GIVEN DATA:

Lemma commit_txn_frame n n' F R c i s :
  transactions n' !! i = transactions n !! i → storage_of n' i = storage_of n i →
  pending_for c i R = pending_for c i F → (∀ k, carried k c i R ↔ carried k c i F) →
  txn_inv n F c i s → txn_inv n' R c i s.
Proof.
  intros Ht Hs Hp Hk. unfold txn_inv. rewrite Ht, Hs, Hp. destruct (q_abort _); [done|].
  intros (Hst & a & b & d & Htx & Hl & Hm). split; [done|]. exists a, b, d. split; [done|]. split; [done|].
  destruct s; try done. intros k. by rewrite Hk.
Qed.

Lemma commit_packet_upd σ c i s x : concerns c i x = false → packet_ok σ x → packet_ok (upd2 σ c i s) x.
Proof.
  destruct x as [[[src dst] w] p]. unfold concerns. simpl. destruct p; try done; intros Hc%bool_decide_eq_false;
    intros (? & ? & ? & Hm & ?); (split; [done|]); (split; [done|]); (split; [done|]); (split; [by rewrite upd2_ne|done]).
Qed.

Lemma commit_flight_upd σ c i s F : pending_for c i F = 0%nat → Forall (packet_ok σ) F → Forall (packet_ok (upd2 σ c i s)) F.
Proof.
  rewrite pending_for_0, !Forall_forall. intros Hz HF x Hx. apply commit_packet_upd; [by apply Hz|by apply HF].
Qed.

Lemma commit_inv_perm ns tk F R σ : F ≡ₚ R → commit_inv ns tk F σ → commit_inv ns tk R σ.
Proof.
  intros HF []. split; try done.
  - intros c w i ts. rewrite <- HF. by eauto.
  - intros c n i Hn Hc Hi. apply (commit_txn_frame n n F R); [done|done|by rewrite HF|by intros k; rewrite HF|by apply ci_txn0].
  - by rewrite <- HF.
  - intros c i j r f Hc Hi Hs Hcm Hj. destruct (ci_cover0 c i j r f Hc Hi Hs Hcm Hj) as [|[|(src & w & Hin)]]; [by left|by right; left|].
    right. right. exists src, w. by rewrite <- HF.
Qed.

Lemma commit_inv_tasks ns tk tk' F σ : (∀ c w, (c < N)%nat → (w < W)%nat → tk c w = tk' c w) →
  commit_inv ns tk F σ → commit_inv ns tk' F σ.
Proof.
  intros Htk []. split; try done.
  - intros c w Hc Hw. rewrite <- Htk by done. by apply ci_plan0.
  - intros c w Hc Hw. rewrite <- Htk by done. by apply ci_order0.
  - intros c w i j Hc Hw. rewrite <- Htk by done. by apply ci_task0.
  - intros c w i ts Hc Hw. rewrite <- Htk by done. by apply ci_head0.
  - intros c i j r f Hc Hi Hs Hcm Hj. destruct (ci_cover0 c i j r f Hc Hi Hs Hcm Hj) as [|[Ht|]]; [by left| |by right; right].
    right. left. rewrite <- Htk; [done|done|]. apply Nat.mod_upper_bound. pose proof (co_workers Hok). lia.
Qed.

(** ** A step of worker [w] of node [c] *)

Definition concerned (c w c' i : nat) : Prop := c' = c ∧ owned w i.

Lemma commit_update ns tk F σ c w n n' ts' F' σ' :
  commit_inv ns tk F σ → (c < N)%nat → (w < W)%nat → ns !! c = Some n → worker_status n' = worker_status n →
  (∀ r, r_tid (search_row (rows n') r) = r_tid (search_row (rows n) r)) →
  (∀ r, r_value (search_row (rows n') r) = r_value (search_row (rows n) r) ∨ master r = c ∧ due r (r_value (search_row (rows n') r))) →
  (∀ c' i, ¬ concerned c w c' i → σ' c' i = σ c' i ∧ pending_for c' i F' = pending_for c' i F ∧
     ∀ k, carried k c' i F' ↔ carried k c' i F) →
  (∀ i, (i < B)%nat → ¬ owned w i → transactions n' !! i = transactions n !! i ∧ storage_of n' i = storage_of n i) →
  (∀ i, owned w i → txn_inv n' F' c i (σ' c i)) →
  plan c w (σ' c) ts' → ordered ts' →
  (∀ i j, TWrite i j ∈ ts' → owned w i ∧ σ' c i = Post ∧ commits c i = true) →
  (∀ i ts, ts' = TDecide i :: ts → pending_for c i F' = 0%nat) →
  Forall (packet_ok σ') F' →
  (∀ c' i j r f, (c' < N)%nat → (i < B)%nat → commits c' i = true → q_updates (Q c' i) !! j = Some (r, f) →
     to_write tk F c' i j r (field (st1 c' i) f) →
     master r = c ∧ r_value (search_row (rows n') r) = field (st1 c' i) f ∨
     to_write (upd2 tk c w ts') F' c' i j r (field (st1 c' i) f)) →
  (∀ i j r f, owned w i → σ' c i = Post → σ c i ≠ Post → commits c i = true → q_updates (Q c i) !! j = Some (r, f) →
     to_write (upd2 tk c w ts') F' c i j r (field (st1 c i) f)) →
  commit_inv (<[c := n']> ns) (upd2 tk c w ts') F' σ'.
Proof.
  intros I Hc Hw Hn Hst Hword Hval Hother Hdata Htxn Hplan Hord Htask Hhead Hflight Hto Hnew.
  assert (∀ c' w' i, ¬ (c' = c ∧ w' = w) → owned w' i → ¬ concerned c w c' i) as Hfar.
  { intros c' w' i Hne [_ <-] [-> [_ ?]]. by apply Hne. }
  split.
  - intros c' Hs. destruct (decide (c' = c)) as [->|Hne]; [done|]. rewrite lookup_insert_ne in Hs by done. by apply I.
  - intros c' Hc'. destruct (decide (c' = c)) as [->|Hne].
    + rewrite lookup_insert_eq. exists n'. destruct (ci_nodes _ _ _ _ I c Hc) as (n0 & Hn0 & ?). rewrite Hn in Hn0.
      injection Hn0 as <-. by rewrite Hst.
    + rewrite lookup_insert_ne by done. by apply I.
  - intros c' w' Hc' Hw'. destruct (decide (c' = c ∧ w' = w)) as [[-> ->]|Hne]; [by rewrite upd2_eq|].
    rewrite upd2_ne by done. eapply commit_plan_ext; [|by apply I]. intros i Hi. symmetry. by eapply Hother, Hfar.
  - intros c' w' Hc' Hw'. destruct (decide (c' = c ∧ w' = w)) as [[-> ->]|Hne]; [by rewrite upd2_eq|].
    rewrite upd2_ne by done. by apply I.
  - intros c' w' i j Hc' Hw'. destruct (decide (c' = c ∧ w' = w)) as [[-> ->]|Hne]; [rewrite upd2_eq; by apply Htask|].
    rewrite upd2_ne by done. intros Hin. destruct (ci_task _ _ _ _ I c' w' i j Hc' Hw' Hin) as (Ho & Hp & Hcm).
    split_and!; try done. by rewrite (proj1 (Hother c' i (Hfar c' w' i Hne Ho))).
  - intros c' w' i ts Hc' Hw'. destruct (decide (c' = c ∧ w' = w)) as [[-> ->]|Hne]; [rewrite upd2_eq; by apply Hhead|].
    rewrite upd2_ne by done. intros Ht. pose proof (ci_plan _ _ _ _ I c' w' Hc' Hw') as Hp. rewrite Ht in Hp.
    destruct Hp as (Ho & _). destruct (Hother c' i (Hfar c' w' i Hne Ho)) as (_ & -> & _).
    by apply (ci_head _ _ _ _ I c' w' i ts).
  - intros c' n1 i Hn1 Hc' Hi. destruct (decide (c' = c)) as [->|Hne].
    + rewrite lookup_insert_eq in Hn1. injection Hn1 as <-.
      destruct (decide (i `mod` W = w)%nat) as [Hm|Hm]; [by apply Htxn|].
      assert (¬ owned w i) as Ho by (by intros [_ ?]). destruct (Hother c i) as (-> & Hp & Hs); [by intros [_ ?]|].
      destruct (Hdata i Hi Ho) as [Ht Hsto]. apply (commit_txn_frame n n' F F'); try done. by apply I.
    + rewrite lookup_insert_ne in Hn1 by done. destruct (Hother c' i) as (-> & Hp & Hs); [by intros [? _]|].
      apply (commit_txn_frame n1 n1 F F'); try done. by apply I.
  - done.
  - intros c' n1 r Hn1 Hc'. destruct (decide (c' = c)) as [->|Hne].
    + rewrite lookup_insert_eq in Hn1. injection Hn1 as <-. rewrite Hword. by apply (ci_words _ _ _ _ I).
    + rewrite lookup_insert_ne in Hn1 by done. by apply (ci_words _ _ _ _ I).
  - intros c' n1 r Hn1 Hc'. destruct (decide (c' = c)) as [->|Hne].
    + rewrite lookup_insert_eq in Hn1. injection Hn1 as <-. destruct (Hval r) as [->|]; [|by right]. by apply (ci_values _ _ _ _ I).
    + rewrite lookup_insert_ne in Hn1 by done. by apply (ci_values _ _ _ _ I).
  - intros c' i j r f Hc' Hi Hpost Hcm Hj. destruct (decide (σ c' i = Post)) as [Hold|Hold].
    + destruct (ci_cover _ _ _ _ I c' i j r f) as [(n1 & Hn1 & Hv)|Hw1]; [done..| |].
      * left. destruct (decide (master r = c)) as [Hm|Hm]; [|exists n1; by rewrite lookup_insert_ne].
        rewrite Hm in *. rewrite Hn in Hn1. injection Hn1 as <-. exists n'. rewrite lookup_insert_eq. split; [done|].
        destruct (Hval r) as [->|[_ Hd]]; [done|]. apply (co_unique Hok r); [done|]. by exists c', i, j, f.
      * destruct (Hto c' i j r f Hc' Hi Hcm Hj Hw1) as [[Hm Hv]|]; [|by right]. left. exists n'. by rewrite Hm, lookup_insert_eq.
    + right. destruct (decide (c' = c)) as [->|Hne]; [|by rewrite (proj1 (Hother c' i ltac:(by intros [? _]))) in Hpost].
      eapply Hnew; try done. split; [done|]. destruct (decide (i `mod` W = w)%nat) as [|Hm]; [done|].
      by rewrite (proj1 (Hother c i ltac:(by intros [_ [_ ?]]))) in Hpost.
Qed.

WHAT TO WORK ON:
Which lines above run from the one containing "destruct Hp as" to the one containing "assert (¬ owned"? Give them again exactly, both ends included.

RESPONSE:
    destruct Hp as (Ho & _). destruct (Hother c' i (Hfar c' w' i Hne Ho)) as (_ & -> & _).
    by apply (ci_head _ _ _ _ I c' w' i ts).
  - intros c' n1 i Hn1 Hc' Hi. destruct (decide (c' = c)) as [->|Hne].
    + rewrite lookup_insert_eq in Hn1. injection Hn1 as <-.
      destruct (decide (i `mod` W = w)%nat) as [Hm|Hm]; [by apply Htxn|].
      assert (¬ owned w i) as Ho by (by intros [_ ?]). destruct (Hother c i) as (-> & Hp & Hs); [by intros [_ ?]|].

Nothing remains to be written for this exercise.